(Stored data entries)
(** * MultiBucket: provider selection and usage accounting

    A shallow embedding of the [MultiBucket] class of the multibucket
    package (index.js): the provider registry, the usage tracker, the four
    load-balancing strategies with the rate-limit gate, the configuration
    merge, the statistics snapshot and the upload-URL generator.

    Conventions of the embedding.
    - The instance fields [providers], [loadBalanceStrategy],
      [defaultExpiry], [currentProviderIndex] and [providerUsage] form the
      record [MultiBucket]; every method takes the state and returns the
      state it leaves behind next to its result.  A JavaScript exception is
      the [Throw] result; the state returned with it is the state at the
      point of the throw (mutations made before it persist).
    - [providerUsage] is a plain object used as a dictionary keyed by the
      provider id: a [gmap string Usage.t], in which a lookup is the read
      [this.providerUsage[id]] and an insertion the assignment to it.  The
      binding [const providerUsage = this.providerUsage[selectedProvider.id]]
      of [getStorageProvider] is a reference to the record stored under
      that key, so the writes made through it are writes to that key.  The
      entry under ["__proto__"] is the record that an assignment to that
      key makes the prototype of the object: reads and writes reach it,
      the enumeration of the own properties ([own]) leaves it out.  A
      lookup of an id under which nothing was stored is [undefined]: apart
      from ["__proto__"], the names that a plain object inherits
      (["constructor"], ["toString"], ...) are not taken to be ids that
      are looked up without a record.
    - Counters and millisecond timestamps are integers ([Z]); they are exact
      in binary64 below 2^53.  Weights, rate limits and the result of
      [Math.random()] are rationals ([Q]), and the arithmetic on them is
      exact, where the source computes in binary64.  Where the source
      divides two counters and formats the quotient in decimal ([toFixed])
      the division is made in binary64 itself ([SpecFloat]), since the
      digits depend on its rounding.  Where it compares (the gate, the
      cumulative scan of weighted-random, the quotients of least-errors)
      the comparison is made on the exact rationals.  Rounding is monotone,
      so an exact [x <= y] holds of the rounded values too; a strict
      [x < y] can be lost to rounding.  The properties that depend on a
      strict comparison therefore carry the range on which binary64 keeps
      it ([counters_small], [whole_limits], [exact_draw]).
    - An [expiry] is a whole number of seconds ([Z]).
    - [Date.now()], [Math.random()], [crypto.randomUUID()] and the AWS
      request signer are inputs of the methods that consult them.  An
      [async] method is run to completion: the [await] on the signer is
      answered at once, no other call interleaves. *)

From Stdlib Require Import ZArith QArith Ascii String SpecFloat Lia Lqa.
From stdpp Require Import base option list gmap strings pretty.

Assignment
Pick each line holding "gmap" out of the entries above and return it.

Exercise output
      provider id: a [gmap string Usage.t], in which a lookup is the read
From stdpp Require Import base option list gmap strings pretty.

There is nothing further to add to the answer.